Chi restituisce il bonus di 80 euro. E perché

Con la dichiarazione dei redditi, quasi un milione e mezzo di contribuenti dovrà restituire il bonus Irpef. L’origine del problema sta proprio nella definizione di reddito e i casi possibili sono tanti. Sostituirlo con un aumento della detrazione da lavoro dipendente aprirebbe altre questioni.

di Massimo Baldini e Simone Pellegrino ( fonte: lavoce.info)
Un problema di definizione del reddito

È notizia di questi giorni che molti contribuenti dovranno, in sede di dichiarazione dei redditi, restituire totalmente o parzialmente il bonus Irpef. Il bonus è un credito di imposta erogato a chi percepisce almeno un reddito da lavoro dipendente, sempre che l’imposta lorda sia superiore alla detrazione per lavoro dipendente e che il reddito sia inferiore a 26 mila euro.

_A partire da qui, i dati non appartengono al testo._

(* ===== verification/Conntrack.v ===== *)
(** Connection tracking without TCP: timeout policies and expirations (lib/conntrack-tp.c),
    the trackers of ICMP (lib/conntrack-icmp.c) and of other protocols
    (lib/conntrack-other.c). *)
From stdpp Require Import gmap.
From S2P Require Import Prelude.

Module Conntrack.

(** ** Data *)

Inductive ct_timeout :=
  | CT_TM_TCP_FIRST_PACKET | CT_TM_TCP_OPENING | CT_TM_TCP_ESTABLISHED | CT_TM_TCP_CLOSING
  | CT_TM_TCP_FIN_WAIT | CT_TM_TCP_CLOSED | CT_TM_OTHER_FIRST | CT_TM_OTHER_MULTIPLE
  | CT_TM_OTHER_BIDIR | CT_TM_ICMP_FIRST | CT_TM_ICMP_REPLY.

Inductive ct_update_res := CT_UPDATE_INVALID | CT_UPDATE_VALID | CT_UPDATE_NEW | CT_UPDATE_VALID_NEW.

#[export] Instance ct_timeout_eq_dec : EqDecision ct_timeout.
Proof. solve_decision. Defined.

(** The indices CT_DPIF_TP_ATTR_*. *)
Definition CT_DPIF_TP_ATTR_TCP_SYN_SENT : nat := 0.
Definition CT_DPIF_TP_ATTR_TCP_SYN_RECV : nat := 1.
Definition CT_DPIF_TP_ATTR_TCP_ESTABLISHED : nat := 2.
Definition CT_DPIF_TP_ATTR_TCP_FIN_WAIT : nat := 3.
Definition CT_DPIF_TP_ATTR_TCP_TIME_WAIT : nat := 6.
Definition CT_DPIF_TP_ATTR_TCP_CLOSE : nat := 7.
Definition CT_DPIF_TP_ATTR_UDP_FIRST : nat := 11.
Definition CT_DPIF_TP_ATTR_UDP_SINGLE : nat := 12.
Definition CT_DPIF_TP_ATTR_UDP_MULTIPLE : nat := 13.
Definition CT_DPIF_TP_ATTR_ICMP_FIRST : nat := 14.
Definition CT_DPIF_TP_ATTR_ICMP_REPLY : nat := 15.
Definition CT_DPIF_TP_ATTR_MAX : nat := 16.

(** The defaults, in seconds; attributes that are not listed are zero. *)
Definition ct_dpif_netdev_tp_def : list Z :=
  [30; 30; 24 * 60 * 60; 15 * 60; 0; 0; 45; 30; 0; 0; 0; 60; 60; 30; 60; 30].

(** [struct ct_dpif_timeout_policy] *)
Record timeout_policy := mk_tp { tp_pol_id : Z; present : Z; attrs : list Z }.

#[export] Instance timeout_policy_eta : RecordEta timeout_policy := λ r,
  mk_tp (tp_pol_id r) (present r) (attrs r).

(** What the trackers use of [struct conntrack]: the policies by number and the flag of
    sequence checking. *)
Record conntrack := mk_ct { timeout_policies : gmap Z timeout_policy; tcp_seq_chk : bool }.

#[export] Instance conntrack_eta : RecordEta conntrack := λ r,
  mk_ct (timeout_policies r) (tcp_seq_chk r).

(** What they use of [struct conn]: its expiration, the expiry list that it is on, whether it
    was removed from the lists, and its policy. *)
Record conn := mk_conn { expiration : Z; exp_list : ct_timeout; cleaned : bool; tp_id : Z }.

#[export] Instance conn_eta : RecordEta conn := λ r,
  mk_conn (expiration r) (exp_list r) (cleaned r) (tp_id r).

(** ** Timeout policies *)

Definition DEFAULT_TP_ID : Z := 0.
Definition ENOENT : Z := 2.

Definition timeout_policy_lookup (ct : conntrack) (id : Z) : option timeout_policy :=
  timeout_policies ct !! id.

Definition timeout_policy_get (ct : conntrack) (id : Z) : option timeout_policy :=
  timeout_policy_lookup ct id.

(** Attribute [i] of [src], if present, replaces that of [dst]. *)
Definition update_attr (src : timeout_policy) (dst : timeout_policy) (i : nat) : timeout_policy :=
  if negb (Z.land (present src) (Z.shiftl 1 (Z.of_nat i)) =? 0) then
    dst <| attrs ::= <[i := attrs src !!! i]> |>
        <| present ::= λ p, Z.lor p (Z.shiftl 1 (Z.of_nat i)) |>
  else dst.

Definition update_existing_tp (dst src : timeout_policy) : timeout_policy :=
  foldl (update_attr src) dst (seq 0 CT_DPIF_TP_ATTR_MAX).

Definition init_default_tp (id : Z) : timeout_policy := mk_tp id 0 ct_dpif_netdev_tp_def.

Definition timeout_policy_create (new_tp : timeout_policy) (ct : conntrack) : conntrack :=
  let tp := update_existing_tp (init_default_tp (tp_pol_id new_tp)) new_tp in
  ct <| timeout_policies ::= <[tp_pol_id new_tp := tp]> |>.

(** The policy to remove is given by its number, the key under which lookups find it. *)
Definition timeout_policy_clean (id : Z) (ct : conntrack) : conntrack :=
  ct <| timeout_policies ::= delete id |>.

Definition timeout_policy_delete__ (id : Z) (ct : conntrack) : Z * conntrack :=
  match timeout_policy_lookup ct id with
  | Some _ => (0, timeout_policy_clean id ct)
  | None => (ENOENT, ct)
  end.

Definition timeout_policy_delete (id : Z) (ct : conntrack) : Z * conntrack :=
  timeout_policy_delete__ id ct.

Definition timeout_policy_init (ct : conntrack) : conntrack :=
  let ct := ct <| timeout_policies := ∅ |> in
  timeout_policy_create (mk_tp DEFAULT_TP_ID 0 (replicate CT_DPIF_TP_ATTR_MAX 0)) ct.

Definition timeout_policy_update (new_tp : timeout_policy) (ct : conntrack) : Z * conntrack :=
  let '(err, ct) :=
    match timeout_policy_lookup ct (tp_pol_id new_tp) with
    | Some _ => timeout_policy_delete__ (tp_pol_id new_tp) ct
    | None => (0, ct)
    end in
  (err, timeout_policy_create new_tp ct).

(** ** Expirations *)

Definition tm_to_ct_dpif_tp (tm : ct_timeout) : nat :=
  match tm with
  | CT_TM_TCP_FIRST_PACKET => CT_DPIF_TP_ATTR_TCP_SYN_SENT
  | CT_TM_TCP_OPENING => CT_DPIF_TP_ATTR_TCP_SYN_RECV
  | CT_TM_TCP_ESTABLISHED => CT_DPIF_TP_ATTR_TCP_ESTABLISHED
  | CT_TM_TCP_CLOSING => CT_DPIF_TP_ATTR_TCP_FIN_WAIT
  | CT_TM_TCP_FIN_WAIT => CT_DPIF_TP_ATTR_TCP_TIME_WAIT
  | CT_TM_TCP_CLOSED => CT_DPIF_TP_ATTR_TCP_CLOSE
  | CT_TM_OTHER_FIRST => CT_DPIF_TP_ATTR_UDP_FIRST
  | CT_TM_OTHER_BIDIR => CT_DPIF_TP_ATTR_UDP_MULTIPLE
  | CT_TM_OTHER_MULTIPLE => CT_DPIF_TP_ATTR_UDP_SINGLE
  | CT_TM_ICMP_FIRST => CT_DPIF_TP_ATTR_ICMP_FIRST
  | CT_TM_ICMP_REPLY => CT_DPIF_TP_ATTR_ICMP_REPLY
  end.

(** The timeout that applies, in seconds. *)
Definition tp_value (ct : conntrack) (id : Z) (tm : ct_timeout) : Z :=
  match timeout_policy_lookup ct id with
  | Some tp => attrs tp !!! tm_to_ct_dpif_tp tm
  | None => ct_dpif_netdev_tp_def !!! tm_to_ct_dpif_tp tm
  end.

(** [tp_value * 1000] is computed in 32 bits. *)
Definition conn_update_expiration__ (tm : ct_timeout) (now tp_value : Z) (c : conn) : conn :=
  if negb (cleaned c) then c <| expiration := now + u32 (tp_value * 1000) |> <| exp_list := tm |>
  else c.

Definition conn_update_expiration (ct : conntrack) (tm : ct_timeout) (now : Z) (c : conn) : conn :=
  conn_update_expiration__ tm now (tp_value ct (tp_id c) tm) c.

Definition conn_init_expiration__ (tm : ct_timeout) (now tp_value : Z) (c : conn) : conn :=
  c <| expiration := now + u32 (tp_value * 1000) |> <| exp_list := tm |>.

Definition conn_init_expiration (ct : conntrack) (tm : ct_timeout) (now : Z) (c : conn) : conn :=
  conn_init_expiration__ tm now (tp_value ct (tp_id c) tm) c.

(** A connection as [xzalloc] leaves it, with its policy; it is on no list yet. *)
Definition new_conn (id : Z) : conn := mk_conn 0 CT_TM_TCP_FIRST_PACKET false id.

(** ** ICMP *)

Inductive icmp_state := ICMPS_FIRST | ICMPS_REPLY.

Record conn_icmp := mk_icmp { icmp_up : conn; icmp_st : icmp_state }.

Definition icmp_timeouts (s : icmp_state) : ct_timeout :=
  match s with ICMPS_FIRST => CT_TM_ICMP_FIRST | ICMPS_REPLY => CT_TM_ICMP_REPLY end.

Definition icmp_conn_update (ct : conntrack) (reply : bool) (now : Z) (c : conn_icmp)
  : ct_update_res * conn_icmp :=
  let st :=
    match icmp_st c with
    | ICMPS_FIRST => if reply then ICMPS_REPLY else ICMPS_FIRST
    | ICMPS_REPLY => ICMPS_REPLY
    end in
  (CT_UPDATE_VALID, mk_icmp (conn_update_expiration ct (icmp_timeouts st) now (icmp_up c)) st).

Definition ICMP4_ECHO_REQUEST : Z := 8.
Definition ICMP4_TIMESTAMP : Z := 13.
Definition ICMP4_INFOREQUEST : Z := 15.
Definition ICMP6_ECHO_REQUEST : Z := 128.

Definition icmp4_valid_new (icmp_type : Z) : bool :=
  (icmp_type =? ICMP4_ECHO_REQUEST) || (icmp_type =? ICMP4_INFOREQUEST)
  || (icmp_type =? ICMP4_TIMESTAMP).

Definition icmp6_valid_new (icmp6_type : Z) : bool := icmp6_type =? ICMP6_ECHO_REQUEST.

Definition icmp_new_conn (ct : conntrack) (now id : Z) : conn_icmp :=
  mk_icmp (conn_init_expiration ct (icmp_timeouts ICMPS_FIRST) now (new_conn id)) ICMPS_FIRST.

(** ** Other protocols *)

Inductive other_state := OTHERS_FIRST | OTHERS_MULTIPLE | OTHERS_BIDIR.

Record conn_other := mk_other { other_up : conn; other_st : other_state }.

Definition other_timeouts (s : other_state) : ct_timeout :=
  match s with
  | OTHERS_FIRST => CT_TM_OTHER_FIRST
  | OTHERS_MULTIPLE => CT_TM_OTHER_MULTIPLE
  | OTHERS_BIDIR => CT_TM_OTHER_BIDIR
  end.

Definition other_conn_update (ct : conntrack) (reply : bool) (now : Z) (c : conn_other)
  : ct_update_res * conn_other :=
  let '(ret, st) :=
    match other_st c, reply with
    | OTHERS_FIRST, true => (CT_UPDATE_VALID, OTHERS_BIDIR)
    | OTHERS_MULTIPLE, true => (CT_UPDATE_VALID, OTHERS_BIDIR)
    | OTHERS_FIRST, false => (CT_UPDATE_VALID_NEW, OTHERS_MULTIPLE)
    | st, _ => (CT_UPDATE_VALID, st)
    end in
  (ret, mk_other (conn_update_expiration ct (other_timeouts st) now (other_up c)) st).

Definition other_valid_new : bool := true.

Definition other_new_conn (ct : conntrack) (now id : Z) : conn_other :=
  mk_other (conn_init_expiration ct (other_timeouts OTHERS_FIRST) now (new_conn id)) OTHERS_FIRST.

(** ** Effective timeouts *)

Definition has_attr (tp : timeout_policy) (i : nat) : bool :=
  negb (Z.land (present tp) (Z.shiftl 1 (Z.of_nat i)) =? 0).

Lemma update_attr_length src dst i : length (attrs (update_attr src dst i)) = length (attrs dst).
Proof. unfold update_attr. destruct (negb _); [| done]. rsimpl. by rewrite length_insert. Qed.

(** Attribute [j] after the first [k] attributes were merged. *)
Lemma update_attrs_spec src k : forall dst j,
  length (attrs dst) = CT_DPIF_TP_ATTR_MAX -> (k <= CT_DPIF_TP_ATTR_MAX)%nat ->
  let tp := foldl (update_attr src) dst (seq 0 k) in
  length (attrs tp) = CT_DPIF_TP_ATTR_MAX /\
  attrs tp !!! j = if (j <? k)%nat && has_attr src j then attrs src !!! j else attrs dst !!! j.
Proof.
  induction k as [| k IH]; intros dst j Hl Hk; cbv zeta; [done |].
  rewrite seq_S, foldl_app. cbn [foldl]. destruct (IH dst j Hl ltac:(lia)) as [L1 A1].
  set (tp := foldl (update_attr src) dst (seq 0 k)) in *. split; [by rewrite update_attr_length |].
  unfold update_attr. fold (has_attr src k). change (0 + k)%nat with k.
  fold (has_attr src k). destruct (decide (j = k)) as [-> | Hne].
  - rewrite Nat.ltb_irrefl in A1. cbn [andb] in A1. destruct (Nat.ltb_spec k (S k)); [| lia]. cbn [andb].
    destruct (has_attr src k); [| done]. rsimpl. apply list_lookup_total_insert_eq. lia.
  - assert ((j <? S k)%nat = (j <? k)%nat) as ->.
    { destruct (Nat.ltb_spec j (S k)), (Nat.ltb_spec j k); lia || done. }
    rewrite <- A1. destruct (has_attr src k); [| done]. rsimpl. by apply list_lookup_total_insert_ne.
Qed.

Lemma tm_index tm : (tm_to_ct_dpif_tp tm < CT_DPIF_TP_ATTR_MAX)%nat.
Proof. unfold CT_DPIF_TP_ATTR_MAX. destruct tm; cbv; lia. Qed.

(** Setting a timeout policy determines the timeouts of the connections that use it: an
    attribute that the policy has applies, the default applies for one that it has not, whatever
    policy of that number was there before, other policies are untouched, and setting never
    fails. *)
Theorem timeout_policy_effective tp ct id tm :
  let '(err, ct') := timeout_policy_update tp ct in
  err = 0 /\ tcp_seq_chk ct' = tcp_seq_chk ct /\
  tp_value ct' id tm =
    if id =? tp_pol_id tp then
      if has_attr tp (tm_to_ct_dpif_tp tm) then attrs tp !!! tm_to_ct_dpif_tp tm
      else ct_dpif_netdev_tp_def !!! tm_to_ct_dpif_tp tm
    else tp_value ct id tm.
Proof.
  unfold timeout_policy_update, timeout_policy_delete__, timeout_policy_clean.
  destruct (update_attrs_spec tp CT_DPIF_TP_ATTR_MAX (init_default_tp (tp_pol_id tp)) (tm_to_ct_dpif_tp tm)
    eq_refl (le_n _)) as [_ HA]. destruct (Nat.ltb_spec (tm_to_ct_dpif_tp tm) CT_DPIF_TP_ATTR_MAX);
    [| pose proof (tm_index tm); lia]. cbn [andb] in HA.
  destruct (timeout_policy_lookup ct (tp_pol_id tp)) eqn:E; (split; [done | split; [done |]]);
    unfold tp_value, timeout_policy_lookup, timeout_policy_create; rsimpl;
    (destruct (Z.eqb_spec id (tp_pol_id tp)) as [-> | Hne];
     [rewrite lookup_insert_eq; exact HA | rewrite lookup_insert_ne by done]); [| done].
  by rewrite lookup_delete_ne.
Qed.

(** ** Directions *)

(** The packets of a connection: whether each is a reply, and when it comes. *)
Fixpoint icmp_run (ct : conntrack) (l : list (bool * Z)) (c : conn_icmp) : conn_icmp :=
  match l with [] => c | (r, now) :: l => icmp_run ct l (icmp_conn_update ct r now c).2 end.

Fixpoint other_run (ct : conntrack) (l : list (bool * Z)) (c : conn_other) : conn_other :=
  match l with [] => c | (r, now) :: l => other_run ct l (other_conn_update ct r now c).2 end.

Definition replied (l : list (bool * Z)) : bool := existsb fst l.

Lemma icmp_run_state ct l : forall c,
  icmp_st (icmp_run ct l c) =
  match icmp_st c with ICMPS_REPLY => ICMPS_REPLY | _ => if replied l then ICMPS_REPLY else ICMPS_FIRST end.
Proof.
  induction l as [| [r now] l IH]; intros c; cbn [icmp_run replied existsb fst].
  - by destruct (icmp_st c).
  - rewrite IH. cbn [icmp_conn_update snd icmp_st]. fold (replied l). by destruct (icmp_st c), r.
Qed.

Lemma other_run_state ct l : forall c,
  other_st (other_run ct l c) =
  match other_st c with
  | OTHERS_BIDIR => OTHERS_BIDIR
  | st => if replied l then OTHERS_BIDIR else match l with [] => st | _ => OTHERS_MULTIPLE end
  end.
Proof.
  induction l as [| [r now] l IH]; intros c; cbn [other_run replied existsb fst].
  - by destruct (other_st c).
  - rewrite IH. unfold other_conn_update. fold (replied l).
    destruct (other_st c), r; cbn [snd other_st orb]; destruct (replied l), l; done.
Qed.

(** The trackers of ICMP and of other protocols record directions exactly: a connection is
    bidirectional if and only if some packet was a reply, and one of another protocol is in the
    state of its first packet only before any other packet, whatever the packets and times. *)
Theorem directions_exact ct l t0 id :
  icmp_st (icmp_run ct l (icmp_new_conn ct t0 id)) = (if replied l then ICMPS_REPLY else ICMPS_FIRST) /\
  other_st (other_run ct l (other_new_conn ct t0 id)) =
    (if replied l then OTHERS_BIDIR else match l with [] => OTHERS_FIRST | _ => OTHERS_MULTIPLE end).
Proof. by rewrite icmp_run_state, other_run_state. Qed.

(** Timeouts of more than 49 days overflow. *)
Lemma long_timeout_overflows ct c now :
  tp_value ct (tp_id c) CT_TM_TCP_ESTABLISHED = 4294968 -> cleaned c = false ->
  expiration (conn_update_expiration ct CT_TM_TCP_ESTABLISHED now c) = now + 704.
Proof.
  intros Hv Hc. unfold conn_update_expiration, conn_update_expiration__. rewrite Hc, Hv. reflexivity.
Qed.

End Conntrack.
(** The loop of the kernel finds every struct. *)
Lemma gw_params_loop_exact pad l : forall fuel rest,
  length pad = 2%nat -> forallb dp_config_ok l = true -> (length l < fuel)%nat ->
  gw_params_loop e fuel (16 * length l) (concat (map (ovs_dp_config_gw e pad) l) ++ rest) = (l, 0%nat).
Proof.
  induction l as [| a l IH]; intros fuel rest Hp Hl Hf; (destruct fuel as [| fuel]; [lia |]).
  - done.
  - cbn [length] in Hf |- *. cbn [forallb map concat] in *. apply andb_prop in Hl as [Ha Hl].
    cbn [gw_params_loop]. destruct (Nat.leb_spec 16 (16 * S (length l))); [| lia].
    change (Netlink.align 16) with 16%nat. replace (16 * S (length l) - 16)%nat with (16 * length l)%nat by lia.
    rewrite <- app_assoc, drop_app_exact, IH by (done || lia || by apply length_dp_config).
    f_equal. f_equal. unfold dp_config_ok in Ha. rewrite !andb_true_iff, !GatewayText.is_u32_spec in Ha.
    destruct a as [p1 p2 p3], Ha as [[H1 H2] H3]. unfold ovs_dp_config_gw.
    cbn [gw_param1 gw_param2 gw_param3] in *.
    destruct (word_bytes p1 H1) as (? & ? & ? & ? & -> & <-), (word_bytes p2 H2) as (? & ? & ? & ? & -> & <-),
      (mac_bytes p3 H3) as (? & ? & ? & ? & ? & ? & ->).
    reflexivity.
Qed.

(** The attributes of a request: the operation, then the parameters. *)
Definition request_attrs (pad : list Z) (operation : option Z) (params_list : list dp_config_gw)
  : list (Z * list Z) :=
  match operation with Some v => [(OVS_DP_ATTR_GW_OPERATIONS, host_bytes e 4 v)] | None => [] end
  ++ match params_list with
     | [] => []
     | _ => [(OVS_DP_ATTR_GW_PARAMS, concat (map (ovs_dp_config_gw e pad) params_list))]
     end.

Lemma request_attrs_ok pad operation params_list :
  length pad = 2%nat -> forallb dp_config_ok params_list = true -> (length params_list <= 4095)%nat ->
  forallb Netlink.attr_ok (request_attrs pad operation params_list) = true.
Proof.
  intros Hp Hl Hn. unfold request_attrs. rewrite forallb_app. apply andb_true_iff. split.
  - destruct operation; [| done]. cbn [forallb]. unfold Netlink.attr_ok. cbn [fst snd].
    by rewrite length_host_bytes.
  - destruct params_list as [| a l]; [done |]. cbn [forallb]. unfold Netlink.attr_ok.
    cbn [fst snd]. rewrite length_params by done. unfold Netlink.nl_attr_oversized, Netlink.NLA_HDRLEN.
    destruct (Z.ltb_spec (65535 - Z.of_nat 4) (Z.of_nat (16 * length (a :: l)))); [lia | done].
Qed.

Lemma put_operation operation h :
  match operation with
  | Some v => Netlink.nl_msg_put_u32 e OVS_DP_ATTR_GW_OPERATIONS v h
  | None => Some h
  end = Some (h ++ concat (map (Netlink.chunk e) match operation with
                | Some v => [(OVS_DP_ATTR_GW_OPERATIONS, host_bytes e 4 v)]
                | None => []
                end)).
Proof.
  destruct operation as [v |]; cbn [map concat]; [| by rewrite app_nil_r].
  rewrite app_nil_r. unfold Netlink.nl_msg_put_u32, Netlink.nl_msg_put_unspec.
  rewrite length_host_bytes. done.
Qed.

(** The request is the headers followed by these attributes. *)
Lemma request_chunks pad family ifindex operation params_list :
  length pad = 2%nat -> forallb dp_config_ok params_list = true -> (length params_list <= 4095)%nat ->
  0 <= family ->
  exists hdr, length hdr = 24%nat /\
    dpif_netlink_gw_set_params e pad family ifindex operation params_list =
    Some (inl (hdr ++ concat (map (Netlink.chunk e) (request_attrs pad operation params_list)))).
Proof.
  intros Hp Hl Hn Hf. pose proof (request_attrs_ok pad operation params_list Hp Hl Hn) as Hok.
  unfold dpif_netlink_gw_set_params. destruct (Z.ltb_spec family 0); [lia |].
  destruct (Netlink.nl_msg_put_genlmsghdr _ _ _ _ _ _) as [g |] eqn:Eg; [| done].
  assert (length g = 20%nat) as Hg.
  { unfold Netlink.nl_msg_put_genlmsghdr, Netlink.nl_msg_put_nlmsghdr in Eg. cbn [mbind option_bind] in Eg.
    injection Eg as <-. unfold Netlink.nl_msg_put. rewrite !length_app, !length_replicate, !length_host_bytes.
    cbn [length]. by rewrite length_host_bytes. }
  cbn [mbind option_bind]. exists (g ++ host_bytes e 4 ifindex).
  split; [by rewrite length_app, length_host_bytes, Hg |].
  set (h := g ++ host_bytes e 4 ifindex). unfold request_attrs in *. rewrite forallb_app in Hok.
  apply andb_prop in Hok as [_ Hok2]. rewrite put_operation, map_app, concat_app, app_assoc.
  set (k := h ++ _). cbn [mbind option_bind].
  destruct params_list as [| a l]; [by rewrite app_nil_r |]. cbn [forallb] in Hok2.
  rewrite andb_true_r in Hok2. destruct (Netlink.nested_chunk e _ _ k Hok2) as (m & E1 & E2).
  { rewrite length_params by done. unfold Netlink.align.
    replace (16 * length (a :: l) + 3)%nat with (3 + (4 * length (a :: l)) * 4)%nat by lia.
    rewrite Nat.div_add by lia. change (3 / 4)%nat with 0%nat. lia. }
  rewrite E1. cbn [mbind option_bind]. rewrite put_params_concat, E2 by done.
  cbn [map concat fmap option_fmap option_map]. by rewrite app_nil_r.
Qed.

(** Looking up an attribute by its type. *)
Lemma find_attr_here t d l :
  Z.land t Netlink.NLA_TYPE_MASK = t ->
  snd <$> list_find (λ a, Netlink.nl_type a = t) (Netlink.visited_attrs e ((t, d) :: l)) =
  head (Netlink.visited_attrs e ((t, d) :: l)).
Proof.
  intros Ht. cbn [Netlink.visited_attrs list_find head]. rewrite decide_True by done. done.
Qed.

Lemma find_attr_skip t t' d l :
  Z.land t' Netlink.NLA_TYPE_MASK <> t ->
  snd <$> list_find (λ a, Netlink.nl_type a = t) (Netlink.visited_attrs e ((t', d) :: l)) =
  snd <$> list_find (λ a, Netlink.nl_type a = t) (Netlink.visited_attrs e l).
Proof.
  intros Ht. cbn [Netlink.visited_attrs list_find]. rewrite decide_False by done.
  by destruct (list_find _ (Netlink.visited_attrs e l)) as [[i x] |].
Qed.

(** The kernel reads the parameters of an attribute. *)
Lemma ovs_gw_set_params_exact pad l t rest :
  length pad = 2%nat -> forallb dp_config_ok l = true ->
  let d := concat (map (ovs_dp_config_gw e pad) l) in
  ovs_gw_set_params e (Netlink.mk_attr (4 + length d) t (d ++ rest)) = (l, 0%nat).
Proof.
  intros Hp Hl. unfold ovs_gw_set_params. cbn [Netlink.nla_len Netlink.nla_rest].
  unfold Netlink.NLA_HDRLEN. rewrite length_params by done.
  replace (Netlink.align (4 + 16 * length l - 4)) with (16 * length l)%nat.
  - destruct l as [| a l]; [done |]. apply gw_params_loop_exact; [done | done |]. cbn [length]. lia.
  - unfold Netlink.align. replace (4 + 16 * length l - 4 + 3)%nat with (3 + (4 * length l) * 4)%nat by lia.
    rewrite Nat.div_add by lia. change (3 / 4)%nat with 0%nat. lia.
Qed.

Lemma get_operation v rest : is_u32 v = true -> host_at e 0 (host_bytes e 4 v ++ rest) = v.
Proof.
  intros Hv%GatewayText.is_u32_spec. destruct (word_bytes v Hv) as (? & ? & ? & ? & -> & <-).
  reflexivity.
Qed.


End Wire.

Nel caso di un dipendente occupato per tutto l’anno con solo reddito da lavoro e senza familiari a carico, la soglia di reddito per iniziare a percepire il bonus è 8.145 euro. Se si lavora meno di dodici mesi, nel rispetto delle condizioni prima ricordate, il reddito minimo per percepirlo è minore. Il bonus è costante a 960 euro annui nella fascia 8.145-24mila euro, poi decresce repentinamente (comportando un’aliquota marginale effettiva dell’80 per cento) tra 24 e 26mila euro.
L’origine del problema sta nella definizione di reddito. Il reddito complessivo e l’imposta netta “definitivi” si determinano al momento della dichiarazione dei redditi, che serve proprio a raccordare la situazione complessiva del contribuente rispetto ai redditi percepiti e alle imposte già pagate nel corso dell’anno precedente. Il reddito da considerarsi ai fini del bonus è pari a quello complessivo Irpef maggiorato dei redditi da canone di locazione soggetti a cedolare secca e diminuito dalla deduzione per l’abitazione principale. Pertanto, non è pari al solo salario. Casi di irregolare percezione del bonus sono quindi possibili, perché per evitarli bisognerebbe che tutti sapessero stimare i propri redditi annui con grande precisione. Le conseguenze possono essere dolorose, perché il bonus si riceve mensilmente, ma l’eventuale restituzione deve avvenire in unica soluzione in sede di compilazione della dichiarazione (con possibilità di richiedere il pagamento rateale).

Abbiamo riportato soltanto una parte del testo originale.